Stored data entries
(** The tasks scheduled for disposal. *)
Definition disposed (lp : Loop P) : list nat :=
  omap (fun tw => match snd tw with Dispose r => Some (task r) | _ => None end) (lifecycle_tasks lp).

Definition stored (st : PrewarmStore P) : list nat := map task (map snd (_records st)).

Record prewarming_ok (w : Prewarming) : Prop := {
  po_store : store_wf (pw_store w);
  po_owners : pw_started w ≡ₚ stored (pw_store w) ++ pw_claimed w ++ pw_failed w ++ disposed (pw_loop w);
  po_fresh : Forall (fun t => (t < next_task (pw_loop w))%nat) (pw_started w);
  po_distinct : NoDup (pw_started w) }.

Lemma schedule_dispose_disposed r lp :
  disposed (_schedule_dispose r lp) = disposed lp ++ [task r] /\
  (next_task lp <= next_task (_schedule_dispose r lp))%nat.
Proof using.
  unfold disposed, _schedule_dispose, schedule_lifecycle_task. simpl. rewrite omap_app. simpl.
  split; [done|lia].
Qed.

Lemma cleanup_records_disposed l : forall lp,
  disposed (_schedule_cleanup_records l lp) = disposed lp ++ map task l /\
  (next_task lp <= next_task (_schedule_cleanup_records l lp))%nat.
Proof using.
  induction l as [|r l IH]; intros lp; simpl; [rewrite app_nil_r; split; [done|lia]|].
  destruct (IH (_schedule_dispose r lp)) as [E L].
  destruct (schedule_dispose_disposed r lp) as [E' L'].
  unfold _schedule_cleanup_records in *. simpl. rewrite E, E', <- app_assoc. split; [done|lia].
Qed.
(* ===== verification/AsyncRollout.v ===== *)
(** * Asynchronous rollout: the worker and the rollout call

    [dressage/rollout/fully_async_rollout.py] and [partial_async_rollout.py].  A worker
    thread keeps prompt groups in generation and puts the completed ones on a bounded
    queue; each rollout call drains the queue until it has a batch.  Both threads are
    small-step machines over the shared worker state and the data buffer: [worker_step]
    and [call_step] are the next atomic action of each; [system_step] interleaves them with
    what the event loop does (a generation task ends, a task claims a prewarmed sandbox)
    and with [stop].  The two modules differ in the fields of [Mode].  [events] records
    where a group that leaves the machine goes. *)

From S2P Require Import Prelude.
From S2P Require Import PyFloat.
From S2P Require Import PyVal.
From S2P Require Import Samples.
From S2P Require Import Staleness.
From S2P Require Import DataSource.
From S2P Require Import Backend.
From S2P Require Import Prewarm.
From S2P Require Import RolloutGroups.

Local Open Scope string_scope.
Local Open Scope list_scope.
Local Open Scope py_scope.

(** ** Configuration *)

Section Config.
Context `{PyText}.
Variable env : string -> option string.
(** The attributes of [args]. *)
Variable args : dict.
(* ===== verification/SyncRollout.v ===== *)
(** * Synchronous rollout ([dressage/rollout/sync_rollout.py])

    [_run_sync_rollout] submits the whole batch at once and waits until every group has a
    result; a failed group is submitted again while it has retries left and is then
    replaced by a placeholder without gradient.  [asyncio.wait] hands over the finished
    tasks in any order: a [Choice] is the next finished task, by its position among the
    pending ones, with its group as generation left it and its outcome. *)

From S2P Require Import Prelude.
From S2P Require Import PyFloat.
From S2P Require Import PyVal.
From S2P Require Import Samples.
From S2P Require Import Rewards.
From S2P Require Import DataSource.
From S2P Require Import Backend.
From S2P Require Import Prewarm.
From S2P Require Import RolloutGroups.

Local Open Scope string_scope.
Local Open Scope list_scope.
Local Open Scope py_scope.

Record SyncState : Type := {
  pendings : list (list Sample);
  sync_data : list (list Sample) }.

Record Choice : Type := {
  ch_task : nat;
  ch_group : list Sample;
  ch_outcome : list item + task_error }.

Section Sync.
Context `{PyText} {D : Type} `{DataBuffer D}.
Variable env : string -> option string.
Variable max_retries : Z.
Variable obj : nat -> string.

(** [_max_retries()] *)
Definition _max_retries : result Z :=
  match env "DRESSAGE_ROLLOUT_MAX_RETRIES" with
  | None => Ok 2%Z
  | Some v => match parse_int v with
              | Some z => Ok z
              | None => Raise (ValueError "invalid literal for int()")
              end
  end.

(** [error is not None or _is_aborted_group(result_group or group_for_task)] *)
Definition sync_failed (group : list Sample) (o : list item + task_error) : bool :=
  match o with
  | inr _ => true
  | inl r => match _flatten_multi_segment_result r with
             | [] => _is_aborted_group group
             | flat => _is_aborted_group flat
             end
  end.

Definition outcome_error (o : list item + task_error) : option task_error :=
  match o with inl _ => None | inr e => Some e end.

Definition outcome_samples (o : list item + task_error) : list Sample :=
  match o with inl r => _flatten_multi_segment_result r | inr _ => [] end.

▶ [GOAL OF THE EXERCISE]: Could you return the lines in the entries above that contain "Context"?

▶ [EXERCISE RESULT]:
Context `{PyText}.
Context `{PyText} {D : Type} `{DataBuffer D}.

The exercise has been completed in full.